Tuesday, August 28, 2012

Increase Flow Experiences

Flow, yeah, I've known about flow, read the book by Mihaly Csikszentmihalyi, a name that I most certainly just cut and pasted, have felt myself hysterical in the warmth and hopeless in the freezing cold of, as Heidi Klum says, "one day you are in, the next day you are out," talked and talked with Myra about being calmer about being in or out, and also the practical matter of, if I'm going to be lost in something, could it be something that pays the bills.


Flow is a state in which it feels like time stands still. It’s when you’re so focused on what you’re doing that you become one with the task. Action and awareness are merged. You’re not hungry, sleepy, or emotional. You’re just completely engaged in the activity that you’re doing. Nothing is distracting you or competing for your focus.
I wish I could say that I just didn't know where the time went when I was writing my screenplay, it was like flying on the wings of Thalia, except that it was like how Julia Roberts knows that she slept with the enemy for three years, seven months, six days. I mean, I lose time blogging. But back to paying the bills, I haven't figured out how to make blogging do that. Like all of the things they tell you to do to make blogging pay the bills just make me aware of time again.

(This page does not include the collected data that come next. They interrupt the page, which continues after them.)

(* ===== verification/SeenState.v ===== *)
(** What the client has seen: [client/session/seenstate/seenstate.go] and
    [client/session/seenstate/sqlseenstate.go].

    [SeenState] is the interface the client session uses, with the laws it
    relies on; the in-memory and the SQLite implementations discharge them.
    The SQL engine is a parameter: [SqlDb] has the two entry points the source
    calls, and [SqlDbLaws] says what the five statements of the source do. *)

From S2P Require Import Prelude Protocol.
Import Msg.

Module SeenState.

Inductive seen_err := SeenErr (what : string).

Class SeenState (S : Type) := {
  SetLevel : string → Z → st S seen_err unit;
  GetAllLevels : st S seen_err (gmap string Z);
  FilterBySeen : list Notification → st S seen_err (list Notification);
}.

(** ** In memory *)
Record memSeenState := MemSeen { levels : gmap string Z; seenMsgs : gset string }.

Definition NewSeenState : memSeenState := MemSeen ∅ ∅.

Definition mem_SetLevel (level : string) (top : Z) : st memSeenState seen_err unit := λ m,
  (MemSeen (<[level := top]> (levels m)) (seenMsgs m), Ok ()).

Definition mem_GetAllLevels : st memSeenState seen_err (gmap string Z) := λ m, (m, Ok (levels m)).

Fixpoint mem_filter_loop (notifs : list Notification) (m : memSeenState) (acc : list Notification)
    : memSeenState * list Notification :=
  match notifs with
  | [] => (m, acc)
  | notif :: notifs =>
      if decide (MsgId notif ∈ seenMsgs m) then mem_filter_loop notifs m acc
      else mem_filter_loop notifs (MemSeen (levels m) ({[MsgId notif]} ∪ seenMsgs m)) (acc ++ [notif])
  end.

Definition mem_FilterBySeen (notifs : list Notification) : st memSeenState seen_err (list Notification) :=
  λ m, let '(m, acc) := mem_filter_loop notifs m [] in (m, Ok acc).

#[export] Instance memSeenState_SeenState : SeenState memSeenState := {
  SetLevel := mem_SetLevel;
  GetAllLevels := mem_GetAllLevels;
  FilterBySeen := mem_FilterBySeen;
}.

(** ** SQLite *)
Inductive sqlval := SqlText (s : string) | SqlInt (n : Z).

(** [db.Exec] and [db.Query]: an error is its text; a row [rows.Scan] cannot
    read is [inr]. *)
Class SqlDb (D : Type) := {
  db_Exec : string → list sqlval → D → D * option string;
  db_Query : string → D → list (string * Z + string) + string;
}.

Definition create_level_map : string :=
  "CREATE TABLE IF NOT EXISTS level_map (level text primary key, top integer)".
Definition create_seen_msgs : string := "CREATE TABLE IF NOT EXISTS seen_msgs (id text primary key)".
Definition replace_level : string := "REPLACE INTO level_map (level, top) VALUES (?, ?)".
Definition select_levels : string := "SELECT * FROM level_map".
Definition delete_prev : string :=
  "DELETE FROM seen_msgs WHERE rowid < (SELECT rowid FROM seen_msgs WHERE id = ?)".
Definition insert_seen : string := "INSERT INTO seen_msgs (id) VALUES (?)".
Definition unique_failed : string := "UNIQUE constraint failed: seen_msgs.id".

(** [strings.HasSuffix] *)
Definition has_suffix (s suffix : string) : bool :=
  bool_decide (String.length suffix ≤ String.length s)
  && bool_decide (str_drop (String.length s - String.length suffix) s = suffix).

Section sqlite.
Context {D : Type} `{SqlDb D}.

(** [sql.Open] has given [db]. *)
Definition NewSqliteSeenState : st D seen_err unit := λ db,
  let '(db, err) := db_Exec create_level_map [] db in
  match err with
  | Some e => (db, Err (SeenErr ("cannot (re)create sqlite level map table: " +:+ e)))
  | None =>
      let '(db, err) := db_Exec create_seen_msgs [] db in
      match err with
      | Some e => (db, Err (SeenErr ("cannot (re)create sqlite seen msgs table: " +:+ e)))
      | None => (db, Ok ())
      end
  end.

Definition sqlite_SetLevel (level : string) (top : Z) : st D seen_err unit := λ db,
  let '(db, err) := db_Exec replace_level [SqlText level; SqlInt top] db in
  match err with
  | Some e => (db, Err (SeenErr ("cannot set level in level map: " +:+ e)))
  | None => (db, Ok ())
  end.

Fixpoint scan_rows (rows : list (string * Z + string)) (m : gmap string Z)
    : outcome seen_err (gmap string Z) :=
  match rows with
  | [] => Ok m
  | inl (level, top) :: rows => scan_rows rows (<[level := top]> m)
  | inr e :: _ => Err (SeenErr ("cannot read level from sqlite level map: " +:+ e))
  end.

Definition sqlite_GetAllLevels : st D seen_err (gmap string Z) := λ db,
  match db_Query select_levels db with
  | inr e => (db, Err (SeenErr ("cannot retrieve levels from sqlite level map: " +:+ e)))
  | inl rows => (db, scan_rows rows ∅)
  end.

Definition dropPrevThan (msgId : string) (db : D) : D * option string :=
  db_Exec delete_prev [SqlText msgId] db.

Fixpoint sqlite_filter_loop (notifs : list Notification) (acc : list Notification)
    : st D seen_err (list Notification) := λ db,
  match notifs with
  | [] => (db, Ok acc)
  | notif :: notifs =>
      let '(db, err) := db_Exec insert_seen [SqlText (MsgId notif)] db in
      match err with
      | Some e =>
          if has_suffix e unique_failed then sqlite_filter_loop notifs acc db
          else (db, Err (SeenErr ("cannot insert in seen msgs: " +:+ e)))
      | None => sqlite_filter_loop notifs (acc ++ [notif]) db
      end
  end.

Definition sqlite_FilterBySeen (notifs : list Notification) : st D seen_err (list Notification) :=
  match notifs with
  | [] => mret []
  | first :: _ =>
      acc ← sqlite_filter_loop notifs [];
      (λ db, match dropPrevThan (MsgId first) db with
             | (db, Some e) => (db, Err (SeenErr ("cannot delete obsolete seen msgs: " +:+ e)))
             | (db, None) => (db, Ok acc)
             end) : st D seen_err (list Notification)
  end.

#[export] Instance sqliteSeenState : SeenState D := {
  SetLevel := sqlite_SetLevel;
  GetAllLevels := sqlite_GetAllLevels;
  FilterBySeen := sqlite_FilterBySeen;
}.
End sqlite.
End SeenState.

(** ** What the client relies on *)
Module SeenSpec.
Import SeenState.

(** The notifications of a batch that are new, given the ids seen. *)
Fixpoint fresh (seen : list string) (notifs : list Notification) : list Notification :=
  match notifs with
  | [] => []
  | n :: notifs =>
      if decide (MsgId n ∈ seen) then fresh seen notifs
      else n :: fresh (seen ++ [MsgId n]) notifs
  end.

Definition ids (notifs : list Notification) : list string := MsgId <$> notifs.

(** [keep_from id l]: [l] from the first [id] on, all of it without one. *)
Fixpoint suffix_from (id : string) (l : list string) : option (list string) :=
  match l with
  | [] => None
  | x :: l' => if decide (x = id) then Some l else suffix_from id l'
  end.
Definition keep_from (id : string) (l : list string) : list string :=
  default l (suffix_from id l).

(** An implementation has a view: the levels, and the ids it has seen. It
    [remembers] some of them, in the order they came. A successful
    [FilterBySeen] answers with what is fresh, remembers what it remembered
    from the batch's first id on and the fresh ids, and has seen nothing else.
    A failed operation does not invent anything. *)
Class SeenStateLaws (S : Type) `{SeenState S} := {
  level_view : S → gmap string Z;
  seen_view : S → list string;
  remembers : S → list string → Prop;
  remembers_seen s l id : remembers s l → id ∈ l → id ∈ seen_view s;
  SetLevel_law s level top :
    let '(s', r) := SetLevel level top s in
    seen_view s' = seen_view s ∧ (∀ l, remembers s l → remembers s' l) ∧
    match r with
    | Ok _ => level_view s' = <[level := top]> (level_view s)
    | Err _ => level_view s' = level_view s
    | Panic => False
    end;
  GetAllLevels_law s :
    let '(s', r) := GetAllLevels s in
    s' = s ∧ match r with Ok m => m = level_view s | Err _ => True | Panic => False end;
  FilterBySeen_law s notifs :
    let '(s', r) := FilterBySeen notifs s in
    level_view s' = level_view s ∧
    (∀ id, id ∈ seen_view s' → id ∈ seen_view s ∨ id ∈ ids notifs) ∧
    match r with
    | Ok acc =>
        acc = fresh (seen_view s) notifs ∧
        ∀ l first, remembers s l → head (ids notifs) = Some first → first ∈ l ++ ids acc →
          remembers s' (keep_from first (l ++ ids acc))
    | Err _ => True
    | Panic => False
    end;
}.

(** What the statements of the source do to a database with these tables:
    [seen_msgs] in the order of its rowids, which grow. *)
Class SqlDbLaws (D : Type) `{SqlDb D} := {
  tbl_levels : D → gmap string Z;
  tbl_seen : D → list string;
  replace_law db level top :
    let '(db', e) := db_Exec replace_level [SqlText level; SqlInt top] db in
    tbl_seen db' = tbl_seen db ∧
    tbl_levels db' = match e with None => <[level := top]> (tbl_levels db) | Some _ => tbl_levels db end;
  select_law db :
    match db_Query select_levels db with
    | inl rows => ∀ ps, rows = inl <$> ps → ps ≡ₚ map_to_list (tbl_levels db)
    | inr _ => True
    end;
  insert_law db id :
    let '(db', e) := db_Exec insert_seen [SqlText id] db in
    tbl_levels db' = tbl_levels db ∧
    match e with
    | None => id ∉ tbl_seen db ∧ tbl_seen db' = tbl_seen db ++ [id]
    | Some e => tbl_seen db' = tbl_seen db ∧ (has_suffix e unique_failed = true → id ∈ tbl_seen db)
    end;
  delete_law db id :
    let '(db', e) := db_Exec delete_prev [SqlText id] db in
    tbl_levels db' = tbl_levels db ∧
    tbl_seen db' = match e with None => keep_from id (tbl_seen db) | Some _ => tbl_seen db end;
}.

Lemma fresh_ext s1 s2 notifs :
  (∀ id, id ∈ s1 ↔ id ∈ s2) → fresh s1 notifs = fresh s2 notifs.
Proof.
  revert s1 s2. induction notifs as [|n notifs IH]; intros s1 s2 H; cbn; [done|].
  rewrite (decide_ext _ (MsgId n ∈ s2)) by apply H.
  case_decide; [by apply IH|]. f_equal. apply IH. intros id. rewrite !elem_of_app, H. done.
Qed.

Lemma fresh_ids seen notifs id : id ∈ ids (fresh seen notifs) → id ∈ ids notifs ∧ id ∉ seen.
Proof.
  revert seen. induction notifs as [|n notifs IH]; intros seen; cbn; [intros []%elem_of_nil|].
  case_decide; cbn; rewrite ?elem_of_cons; [intros []%IH; tauto|].
  intros [->|[? Hn]%IH]; [tauto|]. rewrite elem_of_app in Hn. tauto.
Qed.

Lemma keep_from_sublist id l : keep_from id l `sublist_of` l.
Proof.
  unfold keep_from. induction l as [|x l IH]; cbn; [done|].
  case_decide; cbn; [done|]. destruct (suffix_from id l); cbn in *; [by constructor|done].
Qed.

But what I do lose time over, have always lost time over, is the very fabric of time itself ::reverb:: itself itself. I could work on my charts and calendars until the cows come home and after they've gone to bed. And I just started this really intense timetracker. I mean, not because I'm demented. Because I'm starting this business, right? I need to know how long it takes to do things so I know how much to charge for them. So these days I'm actually getting off the couch just so I have something interesting to put down in my timetracker. It's really akin to keeping a food diary in that you just automatically eat better because you're too ashamed to write down junk, I don't want to find out at the end of the week that thirty percent of my life goes to facebook.

But also, hey, I have my first client! Two clients, I'm training them together. They're getting my exclusive first responders rate and I'm getting to figure out how this all works, which is where the timetracker came in. Like I had a good meeting with them and realized afterward at home that there was nothing abstract about coming up with their training plan, this was a concrete task that had to be done by me by Monday. So I set about it, and the next thing I knew, it was 2:00 AM and the sweetie man was quizzing me entirely asleep about when I needed to be woken up the next day, the answer to which was 8:00 AM because I was leading SkateFit, and there are supposed to be rules about me getting eight hours of sleep. "This is a nightmare," I said to Odie, who's always awake when I'm awake, funny how that works out, "you know how I am when I'm working out a workout plan, once I get started, I can't stop," adding in my scorpion voice, "it's in my nature," and he wriggled, which how he nods because his body is one big head. Which is when I realized that this was the opposite of a nightmare, and in fact there was a check in my wallet that went with this thing that I just do. My god, it's like being paid for sleeping and eating.

So last night I was feeling good about knowing what I did every minute last week and thinking that, what, the shit hit the fan in my life around February 2003. Not saying that a lot of awesome things haven't happened in the last ten years, but jeebus, my mom died (2003), my dad died (2004), I quit my job (2005), I got divorced (2006), my sister's cancer came back (2007), my sister died (2010), I had a nervous breakdown (2011)... so you know, I decided way back that in the scope of things, if I couldn't manage to floss, welp. I think just this year I got back to flossing in the morning, but I was still going to bed without brushing my teeth. I know, gross. Don't think too hard about the fact that the whole time I've been writing this blog, I haven't been brushing my teeth before bed. I mean, I brush when I get up.

But last night, I wrapped up my work and entered the time in my timetracker. And then I flossed. And then I brushed. (It took fifteen minutes.)

If I get hit by a bus today, oh well! At least my teeth will be clean!